Fig. 3. Paired end view of assembly with a low-coverage area. There are no appropriately sized subclones that cover the area indicated by the arrow.
reactions directly from the BAC clone or by determining the size of the region in question by PCR amplification from the BAC clone. One of the quality requirements of genome sequencing is that the BAC clone is covered across most of the sequence by multiple subclones or has additional sequencing reads directly off the BAC clone. Generally, when an area of a large clone is covered by only one subclone, there is a possibility that the subclone has misrepresented the actual sequence of the BAC. It is unlikely that multiple subclones containing the same sequence have the same mistake or mutation, but this can happen in some cases. In Fig. 3, the arrow points to a potential problem area that needs further examination. After checking the paired ends, examine contig matches. In this case, look for sets of red lines terminating within the large contig, or from the small leftover contigs to the finished contig. Examine each of these small contigs in Consed and attempt to place them back into the large contig. A small contig that matches in two places can indicate the presence of a chimeric subclone or several subclones that have deleted a similar portion of sequence. This occurs with a reasonable frequency in areas that contain short nucleotide repeats. Global verification of an assembly can be done in the laboratory by digesting the BAC clone with restriction enzymes and determining the sizes of the resulting fragments by agarose gel electrophoresis. These sizes then can be compared with the sizes of fragments expected from the sequence itself by computationally producing the set of restriction fragments based on the assembled finished sequence (see Note 2). The following experimental protocol can be used to verify an electronic digest:
348
Schmutz et al.
Fig. 4. Comparison of a gel and an electronic digest of the same BAC clone.
Quality Assessment of Finished BAC Sequences
349
1. Perform a restriction digest of a BAC sample as follows: 1 µL of BAC DNA, 5.5 µL of ddH2O, 2 µL of 10X buffer, and 1 µL of restriction enzyme (20 U). Perform separate reactions for each restriction enzyme. Mix well and incubate at 37°C for 3 h. 2. Run the samples for 14 h on a 1% agarose gel on a PFGE apparatus. Use DNA size markers in control lanes. 3. Stain the gel for 2.5 h in EtBr, and then destain it in water for 15 min. Take an image of the gel.

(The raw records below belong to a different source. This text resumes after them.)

(** X25.  In every state the hook can reach, each in-flight flag is set
    exactly while one invocation of its callback is suspended: no flag is
    left set with nothing that would clear it, and no two symbol changes
    or timeframe changes are in flight together. *)
Theorem flags_track_invocations (m : Machine) :
  reachable m ->
  (isRefreshingRef (st m) = true ↔ inFlight isRefresh m = 1%nat)
  ∧ (isChangingSymbolRef (st m) = true ↔ inFlight isSymbolChange m = 1%nat)
  ∧ (isChangingTimeframeRef (st m) = true ↔ inFlight isTimeframeChange m = 1%nat)
  ∧ (inFlight isSymbolChange m <= 1)%nat
  ∧ (inFlight isTimeframeChange m <= 1)%nat.
Proof.
  intros Hm. destruct (reachable_flagsMatch m Hm) as (HR & HS & HT).
  rewrite HR, HS, HT.
  destruct (isRefreshingRef (st m)), (isChangingSymbolRef (st m)),
    (isChangingTimeframeRef (st m)); repeat split; intros; (lia || congruence).
Qed.

(** *** The live price in the latest candle *)

(** X26.  Merging the live price touches the latest candle only, and of it
    only [close], [high] and [low]: the number of candles, every earlier
    candle, and the time, open and volume of the latest one stay. *)
Theorem withLivePrice_touches_latest_only
    (price : option float) (candles : list ProcessedCandle) :
  length (withLivePrice price candles) = length candles
  ∧ (∀ i, (S i < length candles)%nat ->
          withLivePrice price candles !! i = candles !! i)
  ∧ (time <$> last (withLivePrice price candles)) = (time <$> last candles)
  ∧ (open <$> last (withLivePrice price candles)) = (open <$> last candles)
  ∧ (volume <$> last (withLivePrice price candles)) = (volume <$> last candles).
Proof.
  unfold withLivePrice.
  destruct price as [p|]; [|repeat split; reflexivity].
  destruct (last candles) as [c|] eqn:Hlast;
    [|rewrite Hlast; repeat split; reflexivity].
  destruct (_ && _); [|rewrite Hlast; repeat split; reflexivity].
  split; [apply length_insert|].
  split.
  { intros i Hi. apply list_lookup_insert_ne. lia. }
  assert (Hlen : (length candles - 1 < length candles)%nat)
    by (destruct candles; [discriminate Hlast | cbn; lia]).
  rewrite !last_lookup, length_insert.
  rewrite last_lookup in Hlast.
  replace (Init.Nat.pred (length candles)) with (length candles - 1)%nat in *
    by lia.
  rewrite list_lookup_insert_eq by exact Hlen.
  repeat split; reflexivity.
Qed.

End HookRunFacts.

(** *** Scenarios of the hook *)

(** X22 on the loaded hook: a ticker with a change of [108.5] / [0.25]. *)
Lemma ticker_nonzero_change_replaces_witness :
  Hook.priceChange
    (Hook.stableHandleTickerUpdate 9000 true
       {| Ticker.e := Js.str "24hrTicker"; Ticker.E := Js.number 1700000000000;
          Ticker.s := Js.str "BTCUSDT"; Ticker.c := Js.str "43260.00";
          Ticker.o := Js.str "43100.00"; Ticker.h := Js.str "43300.00";
          Ticker.l := Js.str "43000.00"; Ticker.P := Js.str "0.25";
          Ticker.p := Js.str "108.5" |}
       (Hook.st Sample.loaded)) = 108.5%float
  ∧ Hook.priceChangePercent
      (Hook.stableHandleTickerUpdate 9000 true
         {| Ticker.e := Js.str "24hrTicker"; Ticker.E := Js.number 1700000000000;
            Ticker.s := Js.str "BTCUSDT"; Ticker.c := Js.str "43260.00";
            Ticker.o := Js.str "43100.00"; Ticker.h := Js.str "43300.00";
            Ticker.l := Js.str "43000.00"; Ticker.P := Js.str "0.25";
            Ticker.p := Js.str "108.5" |}
         (Hook.st Sample.loaded)) = 0.25%float.
Proof.
  exact (ticker_nonzero_change_replaces 9000 true
           {| Ticker.e := Js.str "24hrTicker"; Ticker.E := Js.number 1700000000000;
              Ticker.s := Js.str "BTCUSDT"; Ticker.c := Js.str "43260.00";
              Ticker.o := Js.str "43100.00"; Ticker.h := Js.str "43300.00";
              Ticker.l := Js.str "43000.00"; Ticker.P := Js.str "0.25";
              Ticker.p := Js.str "108.5" |}
           (Hook.st Sample.loaded) eq_refl).
Defined.

(** X23 on the loaded hook, the candle fetch failing. *)
Lemma refreshData_completes_witness :
  Hook.requests
    (Hook.settle 3000 0 (Hook.KlinesReply (Rejected "HTTP 451"))
       (Hook.settle 2500 0 (Hook.TickerReply (Fulfilled Sample.restTicker))
          (Hook.refreshData 2000 Sample.loaded)))
  = Hook.requests Sample.loaded ++
    [Hook.Fetch24hrTicker "BTCUSDT"; Hook.FetchKlines "BTCUSDT" "1d" 100]
  ∧ Hook.isRefreshingRef
      (Hook.st
         (Hook.settle 3000 0 (Hook.KlinesReply (Rejected "HTTP 451"))
            (Hook.settle 2500 0 (Hook.TickerReply (Fulfilled Sample.restTicker))
               (Hook.refreshData 2000 Sample.loaded)))) = false.
Proof.
  pose proof (refreshData_completes 2000 2500 3000 Sample.loaded
                (Fulfilled Sample.restTicker) (Rejected "HTTP 451") eq_refl)
    as (_ & Hrq & _ & Hfl & _).
  split; [exact Hrq | exact Hfl].
Defined.

(** X24 on the loaded hook: the change to ETHUSDT fetches BTCUSDT. *)
Lemma changeSymbol_fetches_previous_symbol_witness :
  Hook.currentSymbol (Hook.st (Hook.changeSymbol "ETHUSDT" Sample.loaded))
  = "ETHUSDT"
  ∧ Hook.requests
      (Hook.settle 4000 0 (Hook.KlinesReply (Fulfilled [Sample.candle0]))
         (Hook.settle 3000 0 (Hook.TickerReply (Fulfilled Sample.restTicker))
            (Hook.settle 2500 0 Hook.Elapsed
               (Hook.changeSymbol "ETHUSDT" Sample.loaded))))
    = Hook.requests Sample.loaded ++
      [Hook.Sleep 500; Hook.Fetch24hrTicker "BTCUSDT";
       Hook.FetchKlines "BTCUSDT" "1d" 100].
Proof.
  pose proof (changeSymbol_fetches_previous_symbol 2500 3000 4000 "ETHUSDT"
                Sample.loaded (Fulfilled Sample.restTicker)
                (Fulfilled [Sample.candle0])
                ltac:(discriminate) eq_refl)
    as (Hsym & Hrq & _).
  split; [exact Hsym | exact Hrq].
Defined.

(** X25 with a refresh in flight. *)
Lemma flags_track_invocations_witness :
  Hook.isRefreshingRef (Hook.st Sample.refreshing) = true
  ↔ Hook.inFlight Hook.isRefresh Sample.refreshing = 1%nat.
Proof.
  exact (proj1 (flags_track_invocations Sample.refreshing refreshing_reachable)).
Defined.

(** ** Symbol search *)

Section SymbolFacts.
Import Symbols.
Variable toUpperCase : string -> string.

Lemma elem_of_filter_bool {A} (f : A -> bool) (l : list A) x :
  x ∈ List.filter f l ↔ x ∈ l ∧ f x = true.
Proof. rewrite !list_elem_of_In. apply filter_In. Qed.

Lemma slice0_take {A} (l : list A) limit : ∃ k, slice0 l limit = take k l.
Proof. eexists. reflexivity. Qed.

Lemma slice0_all {A} (l : list A) n :
  Z.of_nat (length l) <= n -> slice0 l (Some n) = l.
Proof.
  intros H. unfold slice0. cbn [default from_option id].
  destruct (Z.ltb_spec n 0); [lia|].
  apply take_ge. lia.
Qed.

Lemma slice0_length {A} (l : list A) n :
  0 <= n -> Z.of_nat (length (slice0 l (Some n))) <= n.
Proof.
  intros H. unfold slice0. cbn [default from_option id].
  destruct (Z.ltb_spec n 0); [lia|].
  rewrite length_take. lia.
Qed.

(** The symbols a query matches. *)
Lemma disjoint_filters_length {A} (f h : A -> bool) (l : list A) :
  (∀ s, s ∈ l -> f s = true -> h s = false) ->
  (length (List.filter f l) + length (List.filter h l) <= length l)%nat.
Proof.
  induction l as [|x l IH]; intros H; [reflexivity|].
  cbn [List.filter].
  assert (IH' := IH (λ s Hs, H s (list_elem_of_further _ _ _ Hs))).
  destruct (f x) eqn:Ef.
  - rewrite (H x (list_elem_of_here _ _) Ef). cbn [length]. lia.
  - destruct (h x); cbn [length]; lia.
Qed.

(** The search as one list of matches, cut by the limit. *)
Lemma searchSymbols_matches symbols query :
  let wanted s :=
    if String.eqb query "" then isUSDT s
    else isExactMatch (toUpperCase query) s
         || isPartialMatch toUpperCase (toUpperCase query) s in
  ∃ usdt other,
    (∀ limit, searchSymbols toUpperCase symbols query limit
              = slice0 (usdt ++ other) limit)
    ∧ (∀ s, s ∈ usdt ++ other ↔ s ∈ symbols ∧ wanted s = true)
    ∧ Forall (λ s, quoteAsset s = "USDT") usdt
    ∧ Forall (λ s, quoteAsset s ≠ "USDT") other
    ∧ (length (usdt ++ other) <= length symbols)%nat.
Proof.
  cbv zeta. unfold searchSymbols.
  destruct (String.eqb query "").
  - exists (List.filter isUSDT symbols), [].
    rewrite app_nil_r.
    split; [reflexivity|].
    split; [|split; [|split]].
    + intros s. apply elem_of_filter_bool.
    + apply Forall_forall. intros s Hs%elem_of_filter_bool.
      apply String.eqb_eq, Hs.
    + apply Forall_nil_2.
    + apply filter_length_le.
  - set (q := toUpperCase query).
    set (exact := List.filter (isExactMatch q) symbols).
    set (partial := List.filter _ symbols).
    exists (List.filter isUSDT (exact ++ partial)),
           (List.filter (λ s, negb (isUSDT s)) (exact ++ partial)).
    split; [reflexivity|].
    split; [|split; [|split]].
    + intros s.
      rewrite elem_of_app, !elem_of_filter_bool, elem_of_app.
      subst exact partial. rewrite !elem_of_filter_bool.
      destruct (isUSDT s), (isExactMatch q s) eqn:Ee,
        (isPartialMatch toUpperCase q s); cbn;
        try (rewrite bool_decide_eq_false_2
               by (rewrite elem_of_filter_bool; rewrite Ee; intuition discriminate));
        cbn; intuition (try discriminate).
    + apply Forall_forall. intros s Hs%elem_of_filter_bool.
      apply String.eqb_eq, Hs.
    + apply Forall_forall. intros s [_ Hs]%elem_of_filter_bool Hq.
      apply String.eqb_eq in Hq. unfold isUSDT in Hs. rewrite Hq in Hs.
      discriminate.
    + rewrite length_app, filter_length, length_app.
      apply disjoint_filters_length.
      intros s Hs He.
      rewrite bool_decide_eq_true_2; [reflexivity|].
      apply elem_of_filter_bool. split; assumption.
Qed.

(** X27.  Every result of a search is one of the given symbols and matches the
    query: a USDT pair for the empty query, an exact or partial match of the
    upper-cased query otherwise. *)
Theorem searchSymbols_sound symbols query limit :
  Forall (λ s, s ∈ symbols
               ∧ (if String.eqb query "" then isUSDT s
                  else isExactMatch (toUpperCase query) s
                       || isPartialMatch toUpperCase (toUpperCase query) s)
                 = true)
    (searchSymbols toUpperCase symbols query limit).
Proof.
  destruct (searchSymbols_matches symbols query)
    as (usdt & other & -> & Hin & _).
  apply Forall_forall. intros s Hs.
  apply Hin.
  destruct (slice0_take (usdt ++ other) limit) as [k Hk].
  rewrite Hk in Hs. eapply subseteq_take, Hs.
Qed.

3.4. Completing Assessment and GenBank Submission Following the processes of shotgun, assembly, finishing, and quality assessment, the BAC clone sequence is ready to be submitted to GenBank, the American repository for biologic sequence information at the National Center for Biotechnology Information. See the center’s Web site (www.ncbi.nlm.nih.gov) for submission information. 4. Notes 1. The current set of rules for finished human genomic clones can be found on the Web site for the Washington University Genome Sequencing Center (http:// genome.wustl.edu). Whenever possible, our group at the SHGC attempts to exceed these finishing standards when finishing BAC clones. 2. At the SHGC, we do this type of analysis by using three restriction enzymes—two that are common cutters and one that cuts rarely in human DNA—and then examine the restriction digests for any significant missing or additional bands (see Fig. 4).